ASSIGNMENT
Repeat the data exactly, every last line of it.

DATA TO EXAMINE
(* ===== verification/FsIO.v ===== *)
(** * Reading and writing files (fs.c)

    [writei] writes a range of bytes of a file and nothing else of it, and
    [readi] reads one, whatever blocks have to be allocated on the way. *)

From stdpp Require Import base list gmap strings fin_maps list_numbers.
From S2P Require Import Prelude Memory Bytes Str Kernel KMonad Boot Mmu Spinlock Sched Ide Ring Bio BioSpec Log LogSpec Fs FsBlocks FsInode FsFile.

Section FsIO.
Context (D : Disk) `{DevOps} (size : Z) {HD : DiskOk D size}.
Context (start lsz : Z) (G : geometry start lsz size).
Context (sb : superblock) (data : Z).
Hypothesis FG : fs_geom size start lsz sb data.
Context (F : list Z).
Hypothesis HF : map_blocks_in size sb F.
Hypothesis HF0 : 0 ∈ F.

Notation txn := (txn size start lsz).
Notation used := (used sb).
Notation disk_ok := (disk_ok size sb data).
Notation file_ok := (file_ok size sb data).
Notation extends := (extends size sb data).
Notation fstate := (fstate size start lsz sb data F).
Notation room := (room lsz).

(** ** Writing *)

(** New contents [x] for block [bn] of the file. *)
Lemma write_step d ip bn x :
  disk_ok d -> file_ok d ip -> 0 <= bn < MAXFILE -> fblock d ip bn <> 0 -> length x = Z.to_nat BSIZE ->
  let d' := zset d (fblock d ip bn) x in
  disk_ok d' /\ file_ok d' ip /\ extends d ip d' ip /\ forall bn', fblock d' ip bn' = fblock d ip bn'.
Proof.
  intros Hd Hf Hbn H0 Hx d'. set (a := fblock d ip bn) in *.
  assert (Ea : fslot d ip bn = a) by (apply fslot_block; lia).
  destruct (fo_own _ _ _ _ _ Hf bn ltac:(lia)) as [Har Hau]; [by rewrite Ea|]. rewrite Ea in Har, Hau.
  assert (Hia : addr_of ip NDIRECT <> a).
  { intros E. rewrite <- (fslot_ind d ip), <- Ea in E. symmetry in E.
    apply (fo_inj _ _ _ _ _ Hf) in E; [lia|lia|rewrite MAXFILE_eq; lia|by rewrite Ea]. }
  assert (Hfb : forall k, fblock d' ip k = fblock d ip k) by (intros k; unfold fblock, d'; by rewrite zset_ne).
  assert (Hsl : forall k, fslot d' ip k = fslot d ip k) by (intros k; unfold fslot; by rewrite Hfb).
  pose proof (map_block_bounds size start lsz sb data FG) as Hmb.
  assert (HU : forall n, 0 <= n < size -> used d' n = used d n).
  { intros n Hn. unfold FsBlocks.used, d'. pose proof (Hmb n Hn). by rewrite zset_ne by lia. }
  split_and!; [by apply (entry_disk_ok size start lsz G)| | |done].
  - destruct Hf as [? ? Hown Hinj ? Hfull]. split; try done.
    + intros k Hk. rewrite Hsl. intros Hn. destruct (Hown k Hk Hn) as [Hr Hu]. split; [done|].
      rewrite HU; [done|]. by apply (data_lt size start lsz G sb data FG).
    + intros k k' Hk Hk'. rewrite !Hsl. by apply Hinj.
    + intros k. rewrite Hfb. apply Hfull.
  - split.
    + intros n Hn E. by rewrite HU.
    + intros n Hn Hun Ho. unfold d'. rewrite zset_ne; [done|]. intros ->. apply Ho. split; [done|]. exists bn. split; [lia|done].
    + intros n Hn. unfold d'. pose proof (Hmb a (data_lt size start lsz G sb data FG a Har)). by rewrite zset_ne by lia.
    + intros n (Hn & k & Hk & E). left. split; [done|]. exists k. by rewrite <- Hsl.
Qed.

(** The bytes [src] are at [off], the others are as before. *)
Record written (d : Z -> list Z) (ip : inode) (off : Z) (src : list Z) (d' : Z -> list Z) (ip' : inode) : Prop := {
  wr_ext : extends d ip d' ip';
  wr_size : i_size ip' = i_size ip;
  wr_ip : (forall x, off <= x < off + Z.of_nat (length src) -> fblock d ip (x / BSIZE) <> 0) -> ip' = ip;
  wr_fields : same_fields ip ip';
  wr_new : forall x, off <= x < off + Z.of_nat (length src) ->
    fblock d' ip' (x / BSIZE) <> 0 /\ fbyte d' ip' x = byte_at src (x - off);
  wr_old : forall x, 0 <= x < MAXFILE * BSIZE -> ~ (off <= x < off + Z.of_nat (length src)) ->
    fblock d ip (x / BSIZE) <> 0 -> fblock d' ip' (x / BSIZE) <> 0 /\ fbyte d' ip' x = fbyte d ip x
}.

Lemma written_nil d ip off : written d ip off [] d ip.
Proof. split; [apply extends_refl|done|done|apply same_fields_refl|simpl; lia|done]. Qed.

Lemma written_app d ip off c1 c2 d1 ip1 d2 ip2 :
  0 <= off -> off + Z.of_nat (length (c1 ++ c2)) <= MAXFILE * BSIZE -> file_ok d2 ip2 ->
  written d ip off c1 d1 ip1 -> written d1 ip1 (off + Z.of_nat (length c1)) c2 d2 ip2 ->
  written d ip off (c1 ++ c2) d2 ip2.
Proof.
  intros H0 Hmax Hf2 [E1 S1 P1 Q1 N1 O1] [E2 S2 P2 Q2 N2 O2]. split; rewrite ?length_app in *.
  - by eapply (extends_trans size start lsz G sb data FG).
  - congruence.
  - intros Hb. rewrite P2; [apply P1; intros x Hx; apply Hb; lia|]. intros x Hx.
    destruct (O1 x ltac:(lia) ltac:(lia)) as [? _]; [apply Hb; lia|done].
  - by eapply same_fields_trans.
  - intros x Hx. destruct (Z_lt_le_dec x (off + Z.of_nat (length c1))) as [Hlt|Hge].
    + destruct (N1 x ltac:(lia)) as [Hb1 Hv1]. destruct (O2 x ltac:(lia) ltac:(lia) Hb1) as [Hb2 Hv2].
      split; [done|]. rewrite Hv2, Hv1. unfold byte_at. by rewrite app_nth1 by lia.
    + destruct (N2 x ltac:(lia)) as [Hb2 Hv2]. split; [done|]. rewrite Hv2. unfold byte_at.
      rewrite app_nth2 by lia. f_equal. lia.
  - intros x Hx Hn Hb. destruct (O1 x Hx ltac:(lia) Hb) as [Hb1 Hv1].
    destruct (O2 x Hx ltac:(lia) Hb1) as [Hb2 Hv2]. split; [done|]. congruence.
Qed.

ANSWER TO THE EXERCISE
(* ===== verification/FsIO.v ===== *)
(** * Reading and writing files (fs.c)

    [writei] writes a range of bytes of a file and nothing else of it, and
    [readi] reads one, whatever blocks have to be allocated on the way. *)

From stdpp Require Import base list gmap strings fin_maps list_numbers.
From S2P Require Import Prelude Memory Bytes Str Kernel KMonad Boot Mmu Spinlock Sched Ide Ring Bio BioSpec Log LogSpec Fs FsBlocks FsInode FsFile.

Section FsIO.
Context (D : Disk) `{DevOps} (size : Z) {HD : DiskOk D size}.
Context (start lsz : Z) (G : geometry start lsz size).
Context (sb : superblock) (data : Z).
Hypothesis FG : fs_geom size start lsz sb data.
Context (F : list Z).
Hypothesis HF : map_blocks_in size sb F.
Hypothesis HF0 : 0 ∈ F.

Notation txn := (txn size start lsz).
Notation used := (used sb).
Notation disk_ok := (disk_ok size sb data).
Notation file_ok := (file_ok size sb data).
Notation extends := (extends size sb data).
Notation fstate := (fstate size start lsz sb data F).
Notation room := (room lsz).

(** ** Writing *)

(** New contents [x] for block [bn] of the file. *)
Lemma write_step d ip bn x :
  disk_ok d -> file_ok d ip -> 0 <= bn < MAXFILE -> fblock d ip bn <> 0 -> length x = Z.to_nat BSIZE ->
  let d' := zset d (fblock d ip bn) x in
  disk_ok d' /\ file_ok d' ip /\ extends d ip d' ip /\ forall bn', fblock d' ip bn' = fblock d ip bn'.
Proof.
  intros Hd Hf Hbn H0 Hx d'. set (a := fblock d ip bn) in *.
  assert (Ea : fslot d ip bn = a) by (apply fslot_block; lia).
  destruct (fo_own _ _ _ _ _ Hf bn ltac:(lia)) as [Har Hau]; [by rewrite Ea|]. rewrite Ea in Har, Hau.
  assert (Hia : addr_of ip NDIRECT <> a).
  { intros E. rewrite <- (fslot_ind d ip), <- Ea in E. symmetry in E.
    apply (fo_inj _ _ _ _ _ Hf) in E; [lia|lia|rewrite MAXFILE_eq; lia|by rewrite Ea]. }
  assert (Hfb : forall k, fblock d' ip k = fblock d ip k) by (intros k; unfold fblock, d'; by rewrite zset_ne).
  assert (Hsl : forall k, fslot d' ip k = fslot d ip k) by (intros k; unfold fslot; by rewrite Hfb).
  pose proof (map_block_bounds size start lsz sb data FG) as Hmb.
  assert (HU : forall n, 0 <= n < size -> used d' n = used d n).
  { intros n Hn. unfold FsBlocks.used, d'. pose proof (Hmb n Hn). by rewrite zset_ne by lia. }
  split_and!; [by apply (entry_disk_ok size start lsz G)| | |done].
  - destruct Hf as [? ? Hown Hinj ? Hfull]. split; try done.
    + intros k Hk. rewrite Hsl. intros Hn. destruct (Hown k Hk Hn) as [Hr Hu]. split; [done|].
      rewrite HU; [done|]. by apply (data_lt size start lsz G sb data FG).
    + intros k k' Hk Hk'. rewrite !Hsl. by apply Hinj.
    + intros k. rewrite Hfb. apply Hfull.
  - split.
    + intros n Hn E. by rewrite HU.
    + intros n Hn Hun Ho. unfold d'. rewrite zset_ne; [done|]. intros ->. apply Ho. split; [done|]. exists bn. split; [lia|done].
    + intros n Hn. unfold d'. pose proof (Hmb a (data_lt size start lsz G sb data FG a Har)). by rewrite zset_ne by lia.
    + intros n (Hn & k & Hk & E). left. split; [done|]. exists k. by rewrite <- Hsl.
Qed.

(** The bytes [src] are at [off], the others are as before. *)
Record written (d : Z -> list Z) (ip : inode) (off : Z) (src : list Z) (d' : Z -> list Z) (ip' : inode) : Prop := {
  wr_ext : extends d ip d' ip';
  wr_size : i_size ip' = i_size ip;
  wr_ip : (forall x, off <= x < off + Z.of_nat (length src) -> fblock d ip (x / BSIZE) <> 0) -> ip' = ip;
  wr_fields : same_fields ip ip';
  wr_new : forall x, off <= x < off + Z.of_nat (length src) ->
    fblock d' ip' (x / BSIZE) <> 0 /\ fbyte d' ip' x = byte_at src (x - off);
  wr_old : forall x, 0 <= x < MAXFILE * BSIZE -> ~ (off <= x < off + Z.of_nat (length src)) ->
    fblock d ip (x / BSIZE) <> 0 -> fblock d' ip' (x / BSIZE) <> 0 /\ fbyte d' ip' x = fbyte d ip x
}.

Lemma written_nil d ip off : written d ip off [] d ip.
Proof. split; [apply extends_refl|done|done|apply same_fields_refl|simpl; lia|done]. Qed.

Lemma written_app d ip off c1 c2 d1 ip1 d2 ip2 :
  0 <= off -> off + Z.of_nat (length (c1 ++ c2)) <= MAXFILE * BSIZE -> file_ok d2 ip2 ->
  written d ip off c1 d1 ip1 -> written d1 ip1 (off + Z.of_nat (length c1)) c2 d2 ip2 ->
  written d ip off (c1 ++ c2) d2 ip2.
Proof.
  intros H0 Hmax Hf2 [E1 S1 P1 Q1 N1 O1] [E2 S2 P2 Q2 N2 O2]. split; rewrite ?length_app in *.
  - by eapply (extends_trans size start lsz G sb data FG).
  - congruence.
  - intros Hb. rewrite P2; [apply P1; intros x Hx; apply Hb; lia|]. intros x Hx.
    destruct (O1 x ltac:(lia) ltac:(lia)) as [? _]; [apply Hb; lia|done].
  - by eapply same_fields_trans.
  - intros x Hx. destruct (Z_lt_le_dec x (off + Z.of_nat (length c1))) as [Hlt|Hge].
    + destruct (N1 x ltac:(lia)) as [Hb1 Hv1]. destruct (O2 x ltac:(lia) ltac:(lia) Hb1) as [Hb2 Hv2].
      split; [done|]. rewrite Hv2, Hv1. unfold byte_at. by rewrite app_nth1 by lia.
    + destruct (N2 x ltac:(lia)) as [Hb2 Hv2]. split; [done|]. rewrite Hv2. unfold byte_at.
      rewrite app_nth2 by lia. f_equal. lia.
  - intros x Hx Hn Hb. destruct (O1 x Hx ltac:(lia) Hb) as [Hb1 Hv1].
    destruct (O2 x Hx ltac:(lia) Hb1) as [Hb2 Hv2]. split; [done|]. congruence.
Qed.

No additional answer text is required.